On 02/03/11 20:33, Olli Salli wrote:
> In essence, CD would implement a method, say
> CD.I.Messages.Send(s:TargetID, s:message, <and perhaps some misc args
> for flags, and maybe throw an a{sv} there just for the kicks>), in the
> following way:
> 
> - EnsureChannel a suitable text channel for sending the message to the recipient
> - Send the message on the resulting Channel
> - If sending failed, which in particular can happen at least when
> Yours wasn't true and somebody else Closed it when we tried to send,
> just request the channel again, and try sending again

So when considering similar solutions in the past (but not inside MC:
that's a new idea!) I was worried about going into a loop. I'm not 100%
sure that the above is loop-free in the presence of someone else
requesting the channel at the wrong time, and/or a broken observer that
closes all your channels. (But in the latter case everyone dies anyway.)

> This depends on a few things:
> - If it is safe to implement CreateChannel in the CD as Ensure + not
> Closing - the CD knows that it's the only other user of the Ensured
> channel (unless somebody else is directly poking the Connection, but
> that's broken anyway), so it could be the only one Closing it, but it
> can avoid that because it knows of the new request

Technically this is wrong if it's possible to have >1 separate
conversations with a contact on a particular protocol (say, using XMPP
threads). MC would have to try to guess whether a 1-1 text channel
request was “standard” or not, or something.

For instance, check out
http://telepathy.freedesktop.org/spec/Channel_Interface_SMS.html — the
SMSChannel property allows you to ask for messages to be sent via SMS
rather than over the internet on protocols which support both.
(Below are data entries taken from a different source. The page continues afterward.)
Definition _call_backend_with_plan (n : nat) (x : rpc_execution) (plan : _BackendRequestPlan)
(p : _BackendTransportPolicy) : io value :=
requested ← _perform_backend_request plan p;
match requested with
| Failure d => mret (VDict d)
| Response r =>
early ← _classify_backend_http_response p r;
match early with
| Some d => mret (VDict d)
| None =>
  read ← _read_backend_response n plan p r;
  match read with
  | ReadFailure d => mret (VDict d)
  | ReadData data => lift (_normalize_backend_response p x r data)
  end
end
end.

Definition _call_backend (n : nat) (t : BackendTarget) (x : rpc_execution)
(lease : option SignedDispatchLease) : io value :=
let p := _resolve_backend_transport_policy x in
plan ← _build_backend_request_plan w t x p lease;
match response_deadline plan with
| None => _call_backend_with_plan n x plan p
| Some deadline =>
catch (_protected_backend_wall_clock w deadline (_call_backend_with_plan n x plan p)) (fun e =>
if bool_decide (class_of e = WallClockError)
then d ← lift (_classify_backend_request_failure p e); mret (VDict d)
else raise e)
end.
End Normalize.
(** The value of an exchange: a fixed failure, or the normalization of what was read of
    the answer to the request. *)
Definition failed_or_read (x : rpc_execution) (plan : _BackendRequestPlan) (max_bytes : Z) (v : value) : Prop :=
  let p := _resolve_backend_transport_policy x in
  (exists d, v = VDict d /\ fixed_failure p d) \/
  exists r data, post plan = Ok r /\ read_within r max_bytes data /\ _normalize_backend_response p x r data = Ok v.

Lemma exchange_within n x plan deadline max_bytes s s1 v :
  let p := _resolve_backend_transport_policy x in
  streamed p = true -> response_deadline plan = Some deadline -> response_max_bytes plan = Some max_bytes ->
  0 <= max_bytes -> _call_backend_with_plan w post n x plan p s = (s1, Ok v) -> failed_or_read x plan max_bytes v.
Proof.
  cbv zeta. intros Hs Hd Hb Hm Hc.
  assert (Hr : returns (_call_backend_with_plan w post n x plan (_resolve_backend_transport_policy x)) s v)
    by (unfold returns; by rewrite Hc).
  apply returns_bind in Hr as (a & s2 & Ha & Hr). apply requested_budgeted in Ha; [|done].
  destruct a as [r|d]; [|returns_inv; left; by exists d].
  apply returns_bind in Hr as ([d|] & s3 & He & Hr).
  { apply early_closed in He. returns_inv. left. by exists d. }
  apply returns_bind in Hr as ([data|d] & s4 & Hread & Hr).
  - returns_inv. right. exists r, data. split; [done|]. split; [by eapply read_data|done].
  - apply read_failure_closed in Hread. returns_inv. left. by exists d.
Qed.

(** [v] is the closed failure, or the value of an exchange that ended, and whose last
    clock reading is, before the deadline, and which read no more than its limit. *)
Definition in_time (n : nat) (x : rpc_execution) (deadline max_bytes : Z) (v : value) : Prop :=
  let p := _resolve_backend_transport_policy x in
  closed_failure p = Ok (dict_of v) \/
  exists plan s0 s1, response_deadline plan = Some deadline /\ response_max_bytes plan = Some max_bytes /\
    _call_backend_with_plan w post n x plan p s0 = (s1, Ok v) /\ clock w (ticks s1) < deadline /\
    failed_or_read x plan max_bytes v.

(** C32: Nothing is accepted late or oversized.  A transport with a route budget returns
    its closed failure or the value of an exchange that ended, request, reading, parsing
    and normalization included, before the budget counted from the start of the call was
    spent.  That value is a fixed failure, or the normalization of data parsed from
    exactly the bytes delivered while it was read, identity-encoded, as many as its length
    header said when there was one, and never more than the limit of the transport. *)
Theorem nothing_accepted_late n t x lease s budget max_bytes v :
  _protected_response_limits (_resolve_backend_transport_policy x) = Ok (Some (budget, max_bytes)) ->
  returns (_call_backend w post n t x lease) s v ->
  in_time n x (clock w (ticks s) + budget) max_bytes v.
Proof.
  intros Hl Hr. destruct (call_guarded n t x lease s budget max_bytes Hl) as (plan & Hd & Hm & Hc).
  destruct (limits_streamed _ _ _ Hl) as [Hs Hpos].
  unfold returns in Hr. rewrite Hc in Hr. apply returns_catch in Hr as [Hr|(s2 & e & _ & Hr)].
  - right. unfold returns in Hr. destruct (_protected_backend_wall_clock w _ _ _) as [s' r] eqn:E.
    cbn in Hr. subst r. apply guard_returns in E as (s0 & s1 & Hb & Ht). exists plan, s0, s1.
    split_and!; try done. by eapply exchange_within.
  - left. case_bool_decide as Hw; [|by apply returns_raise in Hr].
    rewrite (wall_clock_failure _ _ Hw) in Hr. returns_inv. by subst.
Qed.

(** *** The call ends *)
Definition python_world : Prop :=
  (forall plan, python_result (post plan)) /\
  (forall plan r, post plan = Ok r -> python_response r) /\
  (forall data, python_result (json_loads w data)).

Lemma closed_failure_python p : python_result (closed_failure p).
Proof. unfold closed_failure, _closed_backend_transport_failure. by destruct (kind p); intros e [=<-]. Qed.

Lemma result_fmap_python {A B} (f : A -> B) (r : result exc A) : python_result r -> python_result (f <$> r).
Proof. destruct r as [a|e]; intros Hr e' [=]. subst. by apply Hr. Qed.
Lemma result_bind_python {A B} (r : result exc A) (f : A -> result exc B) :
  python_result r -> (forall a, python_result (f a)) -> python_result (r ≫= f).
Proof. destruct r as [a|e]; cbn; intros Hr Hf; [apply Hf|]. intros e' [= <-]. by apply Hr. Qed.

Lemma validate_python schema v : python_result (validate schema v).
Proof. unfold validate. by destruct (check_schema schema); intros e [=<-]. Qed.
Lemma reduced_python schema envelope : python_result (reduced schema envelope).
Proof.
  unfold reduced. destruct envelope as [[ok result]|]; [|by intros e [=]].
  apply result_bind_python; [apply validate_python|by intros ? ? [=]].
Qed.
Lemma or_closed_python p r m : python_result m -> python_result (or_closed_failure p r m).
Proof.
  intros Hm. apply result_bind_python; [done|]. intros [d|]; [|apply closed_failure_python].
  destruct (_closed_response_matches_http_status r d); [by intros e [=]|apply closed_failure_python].
Qed.
Lemma generic_python r data : python_result (_normalize_generic_backend_response r data).
Proof.
  unfold _normalize_generic_backend_response. destruct (_ <? 400); [by intros e [=]|].
  destruct data; by intros e [=<-].
Qed.

#[local] Hint Resolve closed_failure_python validate_python reduced_python or_closed_python generic_python
  result_fmap_python : rpc.
#[local] Hint Extern 1 (python_result (Ok _)) => (by intros ? [=]) : rpc.

Lemma docker_python p r data : python_result (_normalize_gitea_docker_runner_backend_response p r data).
Proof.
  apply result_bind_python; [|by intros ? ? [=]].
  unfold _normalize_gitea_docker_runner_closed_response.
  destruct (get (procedure_name p) _); auto with rpc.
Qed.
Lemma pair_python p r data : python_result (_normalize_protected_publication_pair_backend_response p r data).
Proof.
  apply result_bind_python; [|by intros ? ? [=]].
  unfold _normalize_protected_publication_pair_closed_response.
  destruct data as [| | | | | | | | | |data]; auto with rpc.
  destruct (negb (same_keys data ENVELOPE_KEYS)); [auto with rpc|].
  destruct (get "result" data) as [| | | | | | | | | |result]; auto with rpc.
  destruct (get (procedure_name p) _); auto with rpc.
  destruct (negb _); [auto with rpc|]. destruct (negb _); [auto with rpc|].
  apply result_bind_python; [auto with rpc|intros b]. destruct (negb b); [auto with rpc|].
  destruct (PublicationPair.result_semantics_are_valid _) as [[]|e]; auto with rpc.
  intros e' [= <-]. by destruct e.
Qed.
Lemma akvorado_python p x r data : python_result (_normalize_akvorado_backend_response p x r data).
Proof.
  unfold _normalize_akvorado_backend_response.
  destruct (_ || _); [auto with rpc|]. destruct (success r); [|auto with rpc].
  apply result_bind_python; [|intros [d|]; auto with rpc].
  unfold _normalize_akvorado_install_closed_response. destruct data; auto with rpc.
  destruct (negb _); [auto with rpc|].
  destruct (get "ok" _); auto with rpc. destruct (get "result" _); auto with rpc.
  destruct (x_result_schema x) as [| | | | | | | | | |[|]]; auto with rpc.
  destruct (_ && _); [|auto with rpc]. apply result_bind_python; auto with rpc.
Qed.
Lemma rq_python p r data : python_result (_normalize_netbox_rq_worker_backend_response p r data).
Proof.
  unfold _normalize_netbox_rq_worker_backend_response. repeat case_match; auto with rpc.
Qed.
#[local] Hint Resolve docker_python pair_python akvorado_python rq_python : rpc.

Lemma normalize_python p x r data : python_result (_normalize_backend_response p x r data).
Proof.
  unfold _normalize_backend_response. destruct (kind p); auto with rpc; apply result_fmap_python.
  all: apply or_closed_python.
  all: unfold _normalize_gitea_docker_runner_closed_response; apply reduced_python.
Qed.

Lemma classify_python p e : python e -> python_result (_classify_backend_request_failure p e).
Proof.
  intros He. unfold _classify_backend_request_failure.
  destruct (bool_decide _); [apply closed_failure_python|].
  destruct (bool_decide _); [apply closed_failure_python|].
  destruct (secret_protected p).
  - apply result_bind_python; [|intros stage e' Hf].
    + destruct (bool_decide _); [unfold lookup_key; destruct (assoc _ _)|]; by intros ? [=<-].
    + unfold _closed_backend_transport_failure in Hf. destruct (kind p); try discriminate Hf.
      by injection Hf as <-.
  - intros ? [= <-]. by apply python_raise_from.
Qed.

Lemma calm_catch {A} (m : io A) h : calm m -> (forall e, python e -> calm (h e)) -> calm (catch m h).
Proof.
  intros Hm Hh s. destruct (Hm s) as [Hp Ht]. unfold catch. destruct (m s) as [s1 [a|e]]; cbn in *.
  - by split; [apply python_ok|].
  - destruct (Hh e (Hp e eq_refl) s1). split; [done|lia].
Qed.
Lemma cause_python e e' : _protected_wall_clock_cause e = Some e' -> python e'.
Proof.
  intros Hc. unfold python. destruct (decide (class_of e' = NoFuel)) as [Hn|]; [|done].
  unfold _protected_wall_clock_cause in Hc. apply (cause_loop_sound e _ _ _ _ (root e)) in Hc.
  - destruct Hc as (id & o & -> & _ & Ho & Ht). unfold class_of, object_at in *. cbn in *.
    rewrite Ho in *. congruence.
  - intros ? [= <-]. apply rtc_refl.
Qed.

#[local] Hint Resolve calm_bind calm_ret calm_raise calm_lift classify_python cause_python : rpc.

Lemma calm_modify f : (forall s, ticks (f s) = ticks s) -> calm (modify f).
Proof. intros Hf s. cbn. rewrite Hf. split; [apply python_ok|done]. Qed.
#[local] Hint Extern 1 (calm (modify close)) => (by apply calm_modify) : rpc.

Lemma calm_request plan p : python_world -> calm (_perform_backend_request post plan p).
Proof.
  intros (Hp & _ & _). unfold _perform_backend_request. apply calm_catch; [auto with rpc|].
  intros e He. destruct (is_request_exception _); [|auto with rpc].
  destruct (_protected_wall_clock_cause e) eqn:E; eauto with rpc.
Qed.
Lemma calm_early p r : calm (_classify_backend_http_response p r).
Proof.
  unfold _classify_backend_http_response.
  repeat match goal with |- calm (if ?b then _ else _) => destruct b end; auto with rpc;
    (apply calm_bind; [auto with rpc; repeat case_match; auto with rpc|]); intros _; auto with rpc.
  all: by apply calm_raise.
Qed.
This is the biggest worry I have with this solution to the problem:
right now, MC is completely agnostic of the contents of requests. It
just does a{sv} pattern-matching and knows no semantic details. Baking
in special knowledge of text channels makes it harder to do clever stuff
in future without adding special-cases to MC.
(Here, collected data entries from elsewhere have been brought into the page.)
(* ===== verification/CredentialAuthorityProperties.v ===== *)
(** * Properties of the credential authority

    What an authorization to reveal a credential establishes, the immutability of the
    stored references, the acceptance of a prepared request, and the guards of the
    authority inside a worker run. *)

From S2P Require Import Prelude PyValue Events Projection CredentialContract.
From S2P Require Import Spans SpanFacts MaskFacts PyRegex SecretPatterns TextRedaction.
From S2P Require Import ValueRedaction RedactionFacts SchemaLimits EventStore EventStoreFacts.
From S2P Require Import Response ResponseFacts Aggregate AggregateFacts StoreProperties AggregateProperties Protected Approvals ApprovalProperties Fence.
From S2P Require Import Codec Capabilities KeyFile JsonFacts Lease LeaseProperties Dispatch DispatchProperties.
From S2P Require Import Backends CredentialAuthority.

#[local] Opaque redact_event_value redact_event_data.

(** ** Permissions *)

Definition may (db : database) (actor_id : value) (procedure_id : Z) (action : string) (a : actor) : Prop :=
  get_by ac_pk (db_users db) actor_id = Ok a /\ ac_is_active a = true /\
  ac_has_perm a ("netbox_rpc." +:+ action +:+ "_rpcprocedure") = true /\
  exists_for pc_pk (db_procedures db) PROCEDURE_MODEL a action (VInt procedure_id) = true /\
  exists_for pc_pk (db_procedures db) PROCEDURE_MODEL a "view" (VInt procedure_id) = true.

(** The requester may execute the procedure on the backend and the target, and the
    approver, if there is one, may approve it for the target. *)
Definition permissions_hold (db : database) (requester_id approved_by_id : value) (procedure_id : Z)
    (backend_id : value) (model : string) (target_id : Z) : Prop :=
  exists a rows, may db requester_id procedure_id "execute" a /\
    exists_for be_pk (db_backends db) BACKEND_MODEL a "view" backend_id = true /\
    db_targets db model = Some rows /\ exists_for tr_pk rows model a "view" (VInt target_id) = true /\
    (approved_by_id = VNone \/
     exists b, may db approved_by_id procedure_id "approve" b /\
       exists_for tr_pk rows model b "view" (VInt target_id) = true).

Lemma allowed b u : _require b = Ok u <-> b = true.
Proof. apply require_Ok. Qed.
Lemma denied_Ok {A} (r : res A) a : denied r = Ok a <-> r = Ok a.
Proof. destruct r; naive_solver. Qed.

(** Take apart a chain of reads and requirements. *)
Ltac granted :=
  repeat match goal with
  | E : (_ ≫= _) = Ok _ |- _ => apply bind_Ok in E as (? & ? & ?)
  | E : _require _ = Ok _ |- _ => apply allowed in E
  | E : require _ _ = Ok _ |- _ => apply require_Ok in E
  | E : denied _ = Ok _ |- _ => apply denied_Ok in E
  | E : Err _ = Ok _ |- _ => discriminate E
  end.

(** Boolean equality tests as equations. *)
Ltac tests_inv :=
  repeat match goal with
  | E : (_ =? _)%Z = true |- _ => apply Z.eqb_eq in E
  | E : String.eqb _ _ = true |- _ => apply String.eqb_eq in E
  | E : (_ =? _)%Z = false |- _ => apply Z.eqb_neq in E
  end.

Lemma active_actor_ok user perm a :
  _active_actor user perm = Ok a <-> user = Some a /\ ac_is_active a = true /\ ac_has_perm a perm = true.
Proof.
  unfold _active_actor. destruct user as [b|]; [|naive_solver]. split.
  - intros. granted. naive_solver.
  - intros ([= ->] & -> & ->). reflexivity.
Qed.

Lemma fresh_actor_ok db id procedure_id action a :
  _fresh_rpc_actor db id procedure_id action = Ok a <-> may db id procedure_id action a.
Proof.
  unfold _fresh_rpc_actor, may. split.
  - intros. granted.
    match goal with E : _active_actor _ _ = _ |- _ => apply active_actor_ok in E as ([= ->] & ? & ?) end. naive_solver.
  - intros (Hu & Ha & Hp & Hx & Hv). rewrite Hu. cbn [mbind result_bind].
    replace (_active_actor (Some a) _) with (@Ok exn actor a) by (symmetry; by apply active_actor_ok).
    cbn [mbind result_bind]. rewrite Hx, Hv. reflexivity.
Qed.

Lemma fresh_permissions_ok db requester approver procedure_id backend_id model target_id u :
  _fresh_execution_permissions db requester approver procedure_id backend_id model target_id = Ok u <->
  permissions_hold db requester approver procedure_id backend_id model target_id.
Proof.
  unfold _fresh_execution_permissions, permissions_hold, target_rows. split.
  - intros. granted. destruct (db_targets db model) as [rows|]; [|done].
    match goal with E : _fresh_rpc_actor _ _ _ _ = Ok ?a |- _ => apply fresh_actor_ok in E; exists a end.
    exists rows. match goal with E : Ok rows = Ok _ |- _ => injection E as <- end. split_and!; try done.
    destruct approver; [by left|right; granted..];
      match goal with E : _fresh_rpc_actor _ _ _ "approve" = Ok ?b |- _ => apply fresh_actor_ok in E; by exists b end.
  - intros (a & rows & Hm & Hb & Ht & Hv & Happ). apply fresh_actor_ok in Hm as ->. cbn [mbind result_bind].
    rewrite Hb, Ht. cbn [_require require mbind result_bind]. rewrite Hv. cbn [mbind result_bind _require require].
    destruct u. destruct Happ as [->|(b & Hm & Hw)]; [done|]. apply fresh_actor_ok in Hm. rewrite Hm.
    cbn [mbind result_bind]. rewrite Hw. by destruct approver.
Qed.

Lemma viewable_ok {A} (key : A -> Z) rows model user v a :
  _viewable key rows model user v = Ok a ->
  get_by key rows v = Ok a /\ exists_for key rows model user "view" v = true.
Proof. unfold _viewable. intros. granted. done. Qed.

Lemma get_by_key {A} (key : A -> Z) rows v a : get_by key rows v = Ok a -> v = VInt (key a) /\ a ∈ rows.
Proof.
  unfold get_by, first_by. destruct v as [| |n| | | | | | | |]; try done.
  destruct (List.find _ rows) as [b|] eqn:E; [|done]. intros [= ->].
  apply find_some in E as [Hin E]. apply Z.eqb_eq in E. rewrite list_elem_of_In. by subst.
Qed.

(** ** The rows a reference is bound to *)

Record context_holds (db : database) (x : subject) (user : actor) (p : procedure_row) (b : backend_row)
    (t : target_row) : Prop := {
  ch_actor : ac_is_active user = true /\ ac_has_perm user "netbox_rpc.execute_rpcprocedure" = true;
  ch_procedure : p ∈ db_procedures db /\ pc_pk p = su_procedure_id x /\ pr_enabled (pc_base p) = true;
  ch_execute : exists_for pc_pk (db_procedures db) PROCEDURE_MODEL user "execute" (VInt (su_procedure_id x)) = true;
  ch_backend : b ∈ db_backends db /\ su_backend_id x = VInt (be_pk b) /\
    db_settings_enabled db = true /\ db_settings_backend_id db = Some (be_pk b);
  ch_executor : exists e, e ∈ db_users db /\ be_executor_identity_id b = Some (ac_pk e) /\ ac_is_active e = true;
  ch_target : exists rows, db_targets db (su_model_label x) = Some rows /\ t ∈ rows /\ tr_pk t = su_object_id x /\
    exists_for tr_pk rows (su_model_label x) user "view" (VInt (su_object_id x)) = true;
  ch_model : su_model_label x ∈ pc_target_models p;
}.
> - If it is safe to Close the channel when we're done if nobody
> requested it in the meantime: It should be, as if we use Close instead
> of Destroy, if there were incoming messages the Channel should then be
> closed and redispatched, right?

This should be safe.

> - If it is problematic that the Channel might be redispatched after
> Closing with its pending message queue intact, namely for loggers not
> wanting duplicate events? We haven't given the Channel to a Handler
> which could ack the messages beforehand, that is.

This is the same as a handler closing a channel while it has pending
messages, and it respawning. The messages get marked as 'recovered' to
make it easier for observers.

> Also, do you think this would complicate the CD implementation too
> much (or be in fact impossible)?

This bit of the channel dispatcher is quite complicated already. I'm a
bit scared of baking more magic into it… I believe it's *possible*, but
may lead to hard-to-catch bugs.

> I'm fine with send-only Channels -
> they'd solve the issue equally well, and without any CD changes, but
> would in turn require changes in ALL of the CMs, and non-trivial
> tp-glib support, which looks problematic at this point to say the
> least. Not to mention the fact that "send-only" channels are an
> awkward concept at best.

I have conceptual issues with send-only channels too: they're a total
hack! It's also much harder to explain to a new-comer. There's a certain
conceptual simplicity to having an actual JustSendAMessageToAContact()
D-Bus method that people can use without having a full Telepathy library
to depend on. “dbus-send blah blah blah” is a much nicer answer to “how
do I send a IM to foo at bar.com” than “well, you have to ask the account
manager for all accounts, and then look at all the contact lists and
find foo at bar.com and then be a handler and then request-and-handle a
write-only text channel and then you can actually send the message”…

But if we took the write-only channels route, we could put the
SendAMessage(s: contact_identifier, s: message) magic method on (say)
the logger in the future. One doesn't preclude the other.

I'd be interested to hear from CM hackers what they think about this.